In this tutorial, we'll go over the most common Jackson ExceptionsJsonMappingException and UnrecognizedPropertyException.

Finally, we'll briefly discuss Jackson “No such method” errors.

Further reading:

Jackson – Custom Serializer

Control your JSON output with Jackson 2 by using a Custom Serializer.

Jackson Annotation Examples

The core of Jackson is basically a set of annotations - make sure you understand these well.

Getting Started with Custom Deserialization in Jackson

Use Jackson to map custom JSON to any java entity graph with full control over the deserialization process.

2. JsonMappingException: Can Not Construct Instance Of

2.1. The Problem

First, let's take a look at JsonMappingException: Can Not Construct Instance Of.

This exception is thrown if Jackson can't create an instance of the class, which happens if the class is abstract or it is just an interface.
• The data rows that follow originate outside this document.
(* ===== verification/Tables.v ===== *)
(** Tables of ends: who has an end for whom. The test harnesses keep rows of
    the names of ends, a row per server or clerk; a table is sound when each
    of its ends was made, leads where its row says, and has a name of its own. *)
From Stdlib Require Import ZArith Lia.
From stdpp Require Import base gmap sets list strings.
From S2P Require Import Prelude Labrpc Iface.

(** The end [e] was made and leads to [t]. *)
Definition leads (rn : net) (e : string) (t : iface) : Prop :=
  is_Some (ends rn !! Str e) ∧ connection rn (Str e) = Some t.

Lemma leads_same rn rn' e t :
  ends rn' !! Str e = ends rn !! Str e → connection rn' (Str e) = connection rn (Str e) → leads rn e t → leads rn' e t.
Proof. unfold leads. by intros -> ->. Qed.

Lemma go_index_lt {A} (l : list A) i x : l.[i] = Ret x → 0 ≤ i < Z.of_nat (length l).
Proof. intros [? ?%lookup_lt_Some]%go_index_ret. lia. Qed.

Lemma some_fmap_ret (m : result string) e : Some <$> m = Ret (Some e) ↔ m = Ret e.
Proof. destruct m; simpl; naive_solver. Qed.

(** New ends leave the others alone. *)
Lemma open_ends_keep f t on rn js rn' :
  open_ends f t on rn js = Ret rn' →
  servers rn' = servers rn ∧ (∀ e u, leads rn e u → leads rn' e u) ∧
  (∀ e u, leads rn e u → is_enabled rn' (Str e) = is_enabled rn (Str e)).
Proof.
  intros (_ & Hs & Hnone & _ & Hout)%open_ends_ret.
  assert (∀ e u, leads rn e u → e ∉ f <$> js) as Hold.
  { intros e u [[x Hx] _] (i & -> & Hi)%list_elem_of_fmap. rewrite Hnone in Hx; done. }
  split_and!; [done| |]; intros e u Hl; destruct (Hout e (Hold e u Hl)) as (? & ? & ?); [|done].
  by eapply leads_same.
Qed.

Section tables.
Context {O : Type} `{EqDecision O} (target : O → Z → iface).
Implicit Types (T : O → Z → result string).

(** [T o j] is the name of the end that [o] has for the server it numbers [j]. *)
Record table T (rn : net) : Prop := {
  tb_leads o j e : T o j = Ret e → leads rn e (target o j);
  tb_distinct o j o' j' e : T o j = Ret e → T o' j' = Ret e → o = o' ∧ j = j'
}.

(** Soundness survives what does not touch the ends of the table. *)
Lemma table_same T T' rn rn' :
  table T rn → (∀ o j e, T' o j = Ret e → T o j = Ret e) →
  (∀ e t, leads rn e t → leads rn' e t) → table T' rn'.
Proof.
  intros [Hl Hd] HT Hrn. split.
  - intros o j e ?%HT. by apply Hrn, Hl.
  - intros o j o' j' e ?%HT ?%HT. by eapply Hd.
Qed.

Lemma wiring_leads rn rn' e t : same_wiring rn rn' → leads rn e t → leads rn' e t.
Proof. intros (He & _ & Hc & _). apply leads_same; [|unfold connection]; by rewrite ?He, ?Hc. Qed.

(** [o] gets a new row of [k] ends. *)
Lemma table_open T T' rn rn' o row draw k on :
  table T rn → open_ends draw (target o) on rn (seqZ 0 k) = Ret rn' →
  (∀ j e, row.[j] = Ret e → 0 ≤ j < k ∧ e = draw j) →
  (∀ o' j, T' o' j = if decide (o = o') then row.[j] else T o' j) →
  table T' rn' ∧ servers rn' = servers rn ∧
  (∀ j e, row.[j] = Ret e → is_enabled rn' (Str e) = on) ∧
  (∀ o' j e, T o' j = Ret e → is_enabled rn' (Str e) = is_enabled rn (Str e)).
Proof.
  intros [Hl Hd] (Hnd & Hs & Hnone & Hin & Hout)%open_ends_ret Hrow HT.
  assert (∀ j e, row.[j] = Ret e → j ∈ seqZ 0 k ∧ e = draw j) as Hdraw.
  { intros j e [? ?]%Hrow. split; [apply elem_of_seqZ; lia|done]. }
  assert (∀ o' j e, T o' j = Ret e → e ∉ draw <$> seqZ 0 k) as Hold.
  { intros o' j e He (i & -> & Hi)%list_elem_of_fmap. destruct (Hl _ _ _ He) as [[x Hx] _].
    rewrite Hnone in Hx; done. }
  split_and!; [split|done|..].
  - intros o' j e. rewrite HT. case_decide as Eo; [|intros He].
    + subst. intros [Hj ->]%Hdraw. destruct (Hin j Hj) as (? & _ & ?). done.
    + destruct (Hout e (Hold _ _ _ He)) as (? & _ & ?). eapply leads_same; [done..|]. by apply Hl.
  - intros o1 j1 o2 j2 e. rewrite !HT. case_decide as E1; case_decide as E2.
    + intros [Hj1 Ee1]%Hdraw [Hj2 Ee2]%Hdraw. split; [congruence|].
      apply (NoDup_fmap_eq draw (seqZ 0 k)); congruence.
    + intros [Hj1 ->]%Hdraw He2. destruct (Hold _ _ _ He2). by apply list_elem_of_fmap_2.
    + intros He1 [Hj2 ->]%Hdraw. destruct (Hold _ _ _ He1). by apply list_elem_of_fmap_2.
    + apply Hd.
  - intros j e [Hj ->]%Hdraw. by apply Hin.
  - intros o' j e He. by apply (Hout e (Hold _ _ _ He)).
Qed.
End tables.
Here we'll try to deserialize an instance from class Zoo that has a property animal with abstract type Animal:

public class Zoo {
    public Animal animal;
    
    public Zoo() { }
}

abstract class Animal {
    public String name;
    
    public Animal() { }
}

class Cat extends Animal {
    public int lives;
    
    public Cat() { }
}

When we try to deserialize a JSON String to Zoo instance, it throws the JsonMappingException: Can Not Construct Instance Of:

@Test(expected = JsonMappingException.class)
public void givenAbstractClass_whenDeserializing_thenException() 
  throws IOException {
    String json = "{"animal":{"name":"lacy"}}";
    ObjectMapper mapper = new ObjectMapper();

    mapper.reader().forType(Zoo.class).readValue(json);
}

This is the full exception:

com.fasterxml.jackson.databind.JsonMappingException: 
Can not construct instance of org.baeldung.jackson.exception.Animal,
  problem: abstract types either need to be mapped to concrete types, 
  have custom deserializer, 
  or be instantiated with additional type information
  at 
[Source: {"animal":{"name":"lacy"}}; line: 1, column: 2] 
(through reference chain: org.baeldung.jackson.exception.Zoo["animal"])
	at c.f.j.d.JsonMappingException.from(JsonMappingException.java:148)

2.2. Solutions

We can solve the problem with a simple annotation — @JsonDeserialize on the abstract class:

@JsonDeserialize(as = Cat.class)
abstract class Animal {...}

Note that if we have more than one subtype of the abstract class, we should consider including subtype information as shown in the article Inheritance With Jackson.

3. JsonMappingException: No Suitable Constructor

3.1. The Problem

Now let's look at the common JsonMappingException: No Suitable Constructor found for type.

This exception is thrown if Jackson can't access the constructor.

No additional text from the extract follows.